Your assignment -
Find the string "decimals" in the listing below and return each line it appears in.

Data listing -

Lemma length_rounded_diff : length ds = length xs.
Proof. unfold ds, rounded. now rewrite length_diff_values, length_map. Qed.

Lemma nth_rounded_diff (j : nat) :
  0 < j < length xs ->
  nth j ds NaN
  = Numpy.subtract (Numpy.around (nth j xs NaN) decimals)
                   (Numpy.around (nth (j - 1) xs NaN) decimals).
Proof.
  intros Hj. unfold ds.
  rewrite nth_diff_values by (unfold rounded; now rewrite length_map).
  now rewrite !nth_rounded.
Qed.

(** An endpoint closes [window - 1] zero differences. *)
Lemma nth_endpoint_zero (window : Z) (e : nat) :
  (2 <= window)%Z -> e < length xs ->
  nth e (endpoint_values decimals window xs) false = true <->
  Z.to_nat (window - 1) <= e /\
  forall j, e - Z.to_nat (window - 1) < j <= e ->
    is_zero (nth j ds NaN) = true.
Proof.
  intros Hw He. unfold endpoint_values. fold ds.
  set (w' := Z.to_nat (window - 1)).
  pose proof length_rounded_diff as Hlen.
  assert (Heds : e < length ds) by lia.
  rewrite nth_rolling_flags by assumption.
  unfold all_zero. rewrite Z.eqb_eq.
  pose proof (length_window_at w' ds Heds) as Hlw.
  split.
  - intros [Hle [_ Hz]].
    assert (Hall : forallb is_zero (window_at w' ds e) = true)
      by (apply filter_length_forallb; lia).
    rewrite forallb_forall in Hall.
    assert (Hzero : forall j, S e - w' <= j <= e ->
                      is_zero (nth j ds NaN) = true).
    { intros j Hj. apply Hall. apply (In_window_at w' ds NaN _ Heds).
      now exists j. }
    assert (Hlt : w' <= e).
    { destruct (Nat.eq_dec w' (S e)) as [Heq|]; [|lia].
      specialize (Hzero 0 ltac:(lia)). unfold ds in Hzero.
      rewrite nth_diff_values_0 in Hzero. discriminate. }
    split; [assumption|]. intros j Hj. apply Hzero. lia.
  - intros [Hle Hzero]. split; [lia|]. split.
    + intros j Hj. apply is_zero_finite. apply Hzero. lia.
    + assert (Hall : forallb is_zero (window_at w' ds e) = true).
      { apply forallb_forall. intros v Hv.
        apply (In_window_at w' ds NaN _ Heds) in Hv.
        destruct Hv as [j [Hj Hv]]. subst v. apply Hzero. lia. }
      rewrite (forallb_filter_id _ _ Hall). lia.
Qed.

(** A position is flagged when it lies among [window] positions whose
    rounded values have zero differences from one to the next. *)
Lemma nth_round_flags_zero {L} (idx : list L) (window : Z) (i : nat) :
  (2 <= window)%Z -> i < length xs ->
  nth i (values (spread (Z.to_nat window)
           (mkSeries idx (endpoint_values decimals window xs))
           (mkSeries idx (endpoint_values decimals window xs)))) false = true
  <->
  exists e, i <= e < length xs /\ e - Z.to_nat (window - 1) <= i /\
            Z.to_nat (window - 1) <= e /\
            forall j, e - Z.to_nat (window - 1) < j <= e ->
              is_zero (nth j ds NaN) = true.
Proof.
  intros Hw Hi.
  rewrite nth_spread
    by (cbn [values]; rewrite ?length_endpoint_values; auto).
  cbn [values]. split.
  - intros H.
    assert (Hk : exists k, k < Z.to_nat window /\
               nth (i + k) (endpoint_values decimals window xs) false = true).
    { destruct H as [H|H]; [|exact H].
      exists 0. split; [lia | now rewrite Nat.add_0_r]. }
    destruct Hk as [k [Hk He]].
    assert (Hlt : i + k < length xs).
    { destruct (Nat.lt_ge_cases (i + k) (length xs)) as [|Hge]; [assumption|].
      rewrite nth_overflow in He by now rewrite length_endpoint_values.
      discriminate. }
    apply nth_endpoint_zero in He; [|assumption|assumption].
    destruct He as [Hle Hz].
    exists (i + k). repeat split; try lia. exact Hz.
  - intros [e [Hie [Hei [Hle Hz]]]]. right.
    exists (e - i). split; [lia|].
    replace (i + (e - i)) with e by lia.
    apply nth_endpoint_zero; [assumption | lia |].
    split; assumption.
Qed.


End RoundFlags.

Task response -
  = Numpy.subtract (Numpy.around (nth j xs NaN) decimals)
                   (Numpy.around (nth (j - 1) xs NaN) decimals).
  nth e (endpoint_values decimals window xs) false = true <->
           (mkSeries idx (endpoint_values decimals window xs))
           (mkSeries idx (endpoint_values decimals window xs)))) false = true
               nth (i + k) (endpoint_values decimals window xs) false = true).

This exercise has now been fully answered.